▶ DATA SHOWN:

(* ===== verification/PhtCache.v ===== *)
(** * PhtCache: the cache of the prefix hash tree

    Models [class Pht::Cache] (src/opendht-2.1.4/include/opendht/indexation/pht.h and
    src/indexation/pht.cpp): a binary tree whose nodes own their parents and only know
    their children weakly, so that the tree lives as long as the leaves the multimap
    [leaves_] holds.  Nodes are cells of a heap that only grows, an address is an index;
    a weak pointer can be locked while its node is an ancestor of a node that is owned. *)
From S2P Require Import Prelude StdMap InfoHash MsgPack Prefix.

Definition NODE_EXPIRE_TIME : Z := 5 * 60 * 10 ^ 9.
Definition MAX_ELEMENT : nat := 1024.

(** [struct Node]. *)
Record PNode := mkPN {
  last_reply : Z;
  parent : option nat;
  left_child : option nat;
  right_child : option nat;
}.
Definition PNode_make : PNode := mkPN 0 None None None.

Definition set_last (t : Z) (x : PNode) : PNode := mkPN t (parent x) (left_child x) (right_child x).
Definition set_parent (q : nat) (x : PNode) : PNode := mkPN (last_reply x) (Some q) (left_child x) (right_child x).

(** [bit ? right_child : left_child]. *)
Definition child (b : bool) (x : PNode) : option nat := if b then right_child x else left_child x.
Definition set_child (b : bool) (n : nat) (x : PNode) : PNode :=
  if b then mkPN (last_reply x) (parent x) (left_child x) (Some n)
  else mkPN (last_reply x) (parent x) (Some n) (right_child x).

(** The members of [Cache], with the heap of nodes. *)
Record Cache := mkCache {
  heap : list PNode;
  root_ : option nat;
  leaves_ : list (Z * option nat);
}.
Definition Cache_make : Cache := mkCache [] None [].

(** ** Ownership *)

(** A node and its ancestors.  A parent is older than its children, so [n] steps reach the
    root from the address [n]. *)
Fixpoint chain (h : list PNode) (fuel n : nat) : list nat :=
  n :: match fuel with
       | O => []
       | S fuel' => match h !! n with
                    | Some x => match parent x with Some q => chain h fuel' q | None => [] end
                    | None => []
                    end
       end.

(** What the shared pointers [owners] keep alive. *)
Definition owned (h : list PNode) (owners : list (option nat)) : list nat :=
  concat (map (fun o => match o with Some n => chain h n n | None => [] end) owners).

(** [w.lock()]. *)
Definition lock (h : list PNode) (owners : list (option nat)) (w : option nat) : option nat :=
  match w with
  | Some n => if bool_decide (n ∈ owned h owners) then Some n else None
  | None => None
  end.

Definition update (n : nat) (f : PNode -> PNode) (h : list PNode) : list PNode :=
  match h !! n with Some x => <[n := f x]> h | None => h end.

(** ** [Cache::insert] *)

(** The leaves that are too old, or too many, are erased from the front. *)
Fixpoint expire_leaves (now : Z) (max : option nat) (ls : list (Z * option nat)) : list (Z * option nat) :=
  match ls with
  | [] => []
  | (t, o) :: ls' =>
      if (t + NODE_EXPIRE_TIME <? now) || match max with Some m => (m <? length ls)%nat | None => false end
      then expire_leaves now max ls' else ls
  end.

(** The descent along the bits of the prefix from [i] on, [todo] of them. *)
Fixpoint insert_loop (p : Prefix) (now : Z) (owners : list (option nat)) (todo : nat) (i : Z) (curr : nat) (h : list PNode) :
    outcome (nat * list PNode) :=
  match todo with
  | O => Ret (curr, h)
  | S todo' =>
      b ← isContentBitActive p i;
      let w := match h !! curr with Some x => child b x | None => None end in
      let '(curr', h') :=
        match lock h (Some curr :: owners) w with
        | Some n => (n, h)
        | None => let n := length h in (n, update curr (set_child b n) (h ++ [set_parent curr PNode_make]))
        end in
      insert_loop p now owners todo' (i + 1) curr' (update curr' (set_last now) h')
  end.

Definition cache_insert (p : Prefix) (now : Z) (c : Cache) : outcome Cache :=
  let ls := expire_leaves now (Some MAX_ELEMENT) (leaves_ c) in
  let owners := map snd ls in
  let '(curr, h, r) :=
    match lock (heap c) owners (root_ c) with
    | Some n => (n, heap c, root_ c)
    | None => (length (heap c), heap c ++ [PNode_make], Some (length (heap c)))
    end in
  '(leaf, h') ← insert_loop p now owners (Z.to_nat (size_ p)) 0 curr (update curr (set_last now) h);
  Ret (mkCache h' r (mm_insert Z.ltb now (Some leaf) ls)).

(** ** [Cache::lookup] *)

(** [leaves_.find(t)] and its erasure: the first leaf with that time. *)
Fixpoint erase_time {A} (t : Z) (ls : list (Z * A)) : list (Z * A) :=
  match ls with
  | [] => []
  | e :: ls' => if e.1 =? t then ls' else e :: erase_time t ls'
  end.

▶ EXERCISE: Each line in the listing above from the one containing "Definition set_last (t" through the one containing "Definition Cache_make : Cache" should be repeated exactly, and no other line.

▶ RESPONSE:
Definition set_last (t : Z) (x : PNode) : PNode := mkPN t (parent x) (left_child x) (right_child x).
Definition set_parent (q : nat) (x : PNode) : PNode := mkPN (last_reply x) (Some q) (left_child x) (right_child x).

(** [bit ? right_child : left_child]. *)
Definition child (b : bool) (x : PNode) : option nat := if b then right_child x else left_child x.
Definition set_child (b : bool) (n : nat) (x : PNode) : PNode :=
  if b then mkPN (last_reply x) (parent x) (left_child x) (Some n)
  else mkPN (last_reply x) (parent x) (Some n) (right_child x).

(** The members of [Cache], with the heap of nodes. *)
Record Cache := mkCache {
  heap : list PNode;
  root_ : option nat;
  leaves_ : list (Z * option nat);
}.
Definition Cache_make : Cache := mkCache [] None [].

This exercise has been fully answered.